Considerando esse interesse, torna-se possível compreender a gestação de um Museu de Arte Popular a partir do Museu de Arte Moderna e, em seguida, a realização de uma “Escola de Desenho Industrial” que seria implantada no conjunto arquitetônico do Solar do Unhão, cujo restauro também foi realizado pela arquiteta. Lina buscava a implantação de um modelo de ensino de Desenho Industrial no Brasil diferente daqueles que se concretizaram no mesmo período, que possuíam um enfoque de qualificação dos produtos industriais dentro do contexto das cidades brasileiras mais desenvolvidas industrialmente [4]. O projeto baiano de Lina, por sua vez, apresentava como diferencial uma aposta na assimilação dos saberes ligados à tradição. Tradição esta que, em seu ponto de vista, deveria passar por uma transformação inevitável e necessária, enquadrando-se como uma herança importante para a construção de um futuro cultural. O progresso inadiável trazido pela máquina e pela indústria deveria ter como ponto de partida as raízes culturais originais do Brasil, opondo-se a um processo de desenvolvimento que provocaria a exclusão das mesmas. [5]

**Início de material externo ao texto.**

(** * Black-Scholes pricing engine: a real-number embedding of
      [black_scholes.py] and the properties of its prices and Greeks.

    Python floats are idealised as the real numbers of the Standard
    Library: every arithmetic operation is exact, and there is neither
    rounding nor overflow.  The embedding follows the source method by
    method.  The reals have no infinity and no NaN, so the value a method
    returns is only described where [np.log] gets a positive argument and
    the numpy divisions a non-zero divisor.  Nor is there an overflow: the
    [OverflowError] that [self.sigma**2] raises on a Python float of
    magnitude about 1.34e154 or more has no counterpart here, so for
    T > 0 nothing below says that a method returns on every input.

    After the engine come the Greeks as derivatives of the prices, the
    bounds and limits of the prices, and the sweeps of [app.py]: the heat
    maps, the payoff diagrams and the default ranges of the sidebar. *)

From Stdlib Require Import Reals Lra Lia List NArith String Ascii Bool.
Import ListNotations.

Open Scope R_scope.

(** ** Outcomes of a Python call *)

(** The exceptions the module can raise on real-valued inputs:
    [ZeroDivisionError] from the division of two Python floats,
    [ValueError] from the explicit [raise] of [calculate_option_price].
    (The [OverflowError] of a float power is a matter of the float range
    and is not modelled.) *)
Inductive exn : Type :=
| ZeroDivisionError
| ValueError.

Inductive result (A : Type) : Type :=
| Returned (a : A)
| Raised (e : exn).

Arguments Returned {A} a.
Arguments Raised {A} e.

Definition bind {A B : Type} (m : result A) (k : A -> result B) : result B :=
  match m with
  | Returned a => k a
  | Raised e => Raised e
  end.

Notation "x <- m ;; k" := (bind m (fun x => k))
  (at level 61, m at next level, right associativity).

(** ** Python and numpy primitives *)

(** [x / y] on two Python floats raises on a zero divisor.  The other
    divisions of the source have a numpy [float64] operand and never
    raise. *)
Definition py_truediv (x y : R) : result R :=
  if Req_dec_T y 0 then Raised ZeroDivisionError else Returned (x / y).

(** The builtin [max(a, b)] keeps its first argument unless the second is
    strictly larger. *)
Definition py_max (a b : R) : R :=
  if Rlt_dec a b then b else a.

(** ** The standard normal distribution ([scipy.stats.norm]) *)

(** scipy is not part of the repository; [norm.pdf] and [norm.cdf] are
    the density and the distribution function of the standard normal law,
    taken here from their mathematical definitions. *)
Definition norm_pdf (x : R) : R :=
  exp (- (x ^ 2) / 2) / sqrt (2 * PI).

(** Integrability of a function that is continuous everywhere, for both
    orders of the bounds. *)
Definition cont_integrable (f : R -> R) (Hf : continuity f) (a b : R) :
  Riemann_integrable f a b :=
  match Rle_dec a b with
  | left Hab => continuity_implies_RiemannInt Hab (fun x _ => Hf x)
  | right Hba =>
      RiemannInt_P1
        (continuity_implies_RiemannInt
           (Rlt_le b a (Rnot_le_lt a b Hba)) (fun x _ => Hf x))
  end.

(** The integral of an everywhere continuous function. *)
Definition integral (f : R -> R) (Hf : continuity f) (a b : R) : R :=
  RiemannInt (cont_integrable f Hf a b).

Lemma norm_pdf_continuity : continuity norm_pdf.
Proof.
  unfold norm_pdf. reg.
Qed.

Definition norm_cdf (x : R) : R :=
  1 / 2 + integral norm_pdf norm_pdf_continuity 0 x.

(** ** The class [BlackScholes] *)

Module BlackScholes.

(** The five attributes [__init__] stores; construction checks
    nothing. *)
Record t : Type := __init__ {
  S : R;
  K : R;
  T : R;
  r : R;
  sigma : R
}.

Definition _d1 (self : t) : result R :=
  q <- py_truediv (S self) (K self) ;;
  Returned ((ln q + (r self + 1 / 2 * sigma self ^ 2) * T self)
            / (sigma self * sqrt (T self))).

Definition _d2 (self : t) : result R :=
  d1 <- _d1 self ;;
  Returned (d1 - sigma self * sqrt (T self)).

Definition call_price (self : t) : result R :=
  if Rle_dec (T self) 0 then Returned (py_max 0 (S self - K self))
  else
    d1 <- _d1 self ;;
    d2 <- _d2 self ;;
    Returned (S self * norm_cdf d1
              - K self * exp (- r self * T self) * norm_cdf d2).

Definition put_price (self : t) : result R :=
  if Rle_dec (T self) 0 then Returned (py_max 0 (K self - S self))
  else
    d1 <- _d1 self ;;
    d2 <- _d2 self ;;
    Returned (K self * exp (- r self * T self) * norm_cdf (- d2)
              - S self * norm_cdf (- d1)).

“Procurar com atenção as bases culturais de um País (sejam quais forem: pobres, míseras, populares) quando reais, não significa conservar as formas e os materiais, significa avaliar as possibilidades criativas originais. Os materiais modernos e os modernos sistemas de produção tomarão depois o lugar dos meios primitivos, conservando, não as formas, mas a estrutura profunda daquelas possibilidades.” (BARDI, 1994, p. 21)
Lina amadurece um conjunto de conceitos e uma proposta precisa de intervenção sobre as bases populares nordestinas: idéias de povo, de popular, de civilização, de folclore, de artesanato, são alguns exemplos. A sua proposta parte de uma concepção da cultura tradicional como elemento vivo e em evolução, que exclui a noção de folclore – a estagnação, o supérfluo – definido por ela:
“Está fora de causa o folklore, que serve aos turistas e às Senhoras que acreditam na beneficência. Folklore é uma palavra que precisa ser eliminada, é uma classificação em categorias, própria da Grande cultura central, para eliminar, colocando no devido lugar, incômodas e perigosas posições da cultura popular periférica”. (BARDI, 1994, p. 20)
Afastando dos artefatos populares a definição de folclore, Lina ainda discorre sobre o seu entendimento a respeito do conceito de artesanato.
“O artesanato popular corresponde (o artesanato é sempre popular, vamos excluir de nossa conversa as diversas boutiques que se reclamam do artesanato) a uma forma particular de agremiação social, isto é, às uniões de trabalhadores especializados reunidos por interesses comuns de trabalho e mútua defesa, em associações que, no passado, tiveram o nome de CORPORAÇÕES. (...) As corporações existiram na Antiguidade Clássica, isto é, na Grécia e Roma, e tiveram o máximo esplendor na Idade Média, quando a Europa inteira se constituiu em Corporações”. (BARDI, 1994, p. 16).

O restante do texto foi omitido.